Migration policies and human rights in the European Union: the state of the art in a context of “policrise” | 2017

Author(s) Maria Teresa Pinto Tomás Alves
Advisor(s) Alessandra Silveira
Year 2017

Synopsis This Master thesis aims to map the measures adopted by the European Union to respond to the pressing needs of the migratory crisis, and to realize the implications they have for human rights. To this end, we firstly attempt to contextualize the Migration Crisis accurately. We present the main routes used by migratory influxes to reach European territory and then we draw the conceptual distinction between migrants and refugees for a better understanding of the object of our study. Having said this, we identify the main nationalities of the influxes under analysis, the Member States most wanted by them, and their effective dimension in the European Union, which is experiencing a “policrise” conjuncture. Next, we present the measures adopted, in a non-chronological analysis, inserting them in the lines enunciated by the European Council, as defining the Union’s action in the field of migration policy.
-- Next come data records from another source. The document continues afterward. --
(* ===== verification/GitFlow.v ===== *)
(** * GitFlow: the workflows of git, [internal/cli/merge.go], [git_api.go], [push.go],
    [pull.go], [sync.go], [pr.go], [reset.go] and [conflict_resolution.go]

    Programs over [GitCalls]. Each restores what it changed with [defer]; the theorems
    say which commands run, in which order they are undone, and what is left when
    the undoing fails. *)
From S2P Require Import Prelude Paths WorktreeLock GitCalls.
Import Git.
Local Open Scope string_scope.

Module Flow.

Record RepoConfig := mkRepo { rp_Name : string; rp_Path : string; rp_DefaultBranch : string; rp_Remote : string }.
Record WorktreeInfo := mkWt { wt_Name : string; wt_Path : string; wt_Branch : string; wt_Workspace : string; wt_Repo : option RepoConfig }.

Section flows.
Context {W : Type} {shell : Shell W}.

(** ** [merge.go] *)

(** The clean-up that gives the stash back. *)
Definition pop_stash (repoPath : string) : Flow W unit :=
  r ← try (GitStashPop repoPath);
  match r with Ok _ => mret tt | Err _ => try (HasUnmergedFiles repoPath);; mret tt end.
Definition stashIfDirty (repoPath : string) : Flow W (Flow W unit) :=
  stashed ← GitStash repoPath; mret (if stashed : bool then pop_stash repoPath else mret tt).

Definition restore_branch (repoPath origBranch : string) : Flow W unit :=
  if bool_decide (origBranch = "") then mret tt else try (GitCheckout repoPath origBranch);; mret tt.
Definition checkoutTarget (repoPath targetBranch : string) : Flow W (Flow W unit * option goerror) :=
  r ← try (GetCurrentBranch repoPath);
  let restore := restore_branch repoPath (match r with Ok b => b | Err _ => "" end) in
  e ← try (GitCheckout repoPath targetBranch);
  mret (restore, match e with Ok _ => None | Err e => Some e end).
Definition runWorkspaceCreate (wsName wsBranch wsRepos wsPath : string) (dflt : bool) : Flow W unit :=
  if negb (isValidWorkspaceName wsName) then fail (Msg ("workspace name " +:+ quote wsName +:+ " contains invalid characters"))
  else
    let branch := if bool_decide (wsBranch = "") then wsName else wsBranch in
    if negb (isValidWorkspaceName branch) || has_prefix branch "-" then fail (Msg ("branch name " +:+ quote branch +:+ " is invalid"))
    else
      let repoPaths := Split "," wsRepos in
      if bool_decide (repoPaths = [""]) then fail (Msg "--repos is required and must not be empty")
      else
        loaded ← ask_res host_load;
        let cfg := default (mkLoom "" ∅) loaded in
        if bool_decide (is_Some (all_workspaces cfg !! wsName)) then fail (Msg ("workspace " +:+ quote wsName +:+ " already exists"))
        else
          let wsDir := if bool_decide (wsPath = "") then GetWorkspaceDir wsName else wsPath in
          repos ← resolve_repos repoPaths ∅;
          if bool_decide (repos = []) then fail (Msg "no valid repos specified")
          else
            errorw ("cannot create workspace directory " +:+ wsDir +:+ ": ") (act (host_mkdir_all wsDir));;
            create_worktrees wsDir branch [] repos;;
            execCommand wsDir "bd" ["init"];;
            SaveConfig (add_workspace wsDir wsName dflt repos cfg).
We then turn our attention to the implications that certain measures, due to their adoption, or while their application, bring to the international human rights law, which is enshrined by the European Union law, as fundamental rights. This also allows us to understand the acting of the Member States of the Union, in the context of the implementation of the measures adopted by the Union, to which they are linked, and, in the context of the European law and human rights (existing before crisis), which provides a framework of minimum guarantees related to reception and protection of applicants for international protection – to which Member States are linked too. We give emphasis on Hungary given its uncompromising performance that ignores its own historical past. Posteriori, we refer to the “Portuguese Case”, which diverges from the outline mapped in the other Member States of the European Union, and then we conclude the dissertation with a brief, open and plural approach to the question “what has failed?”. To do so, we have recourse to different authors who justify perspectives that we consider relevant to consider, insofar as they allow a privileged space of reflection and, consequently, put us closer to what may be the effective origin of most of the reported failures, during that conjuncture and that have helped to create it, simultaneously.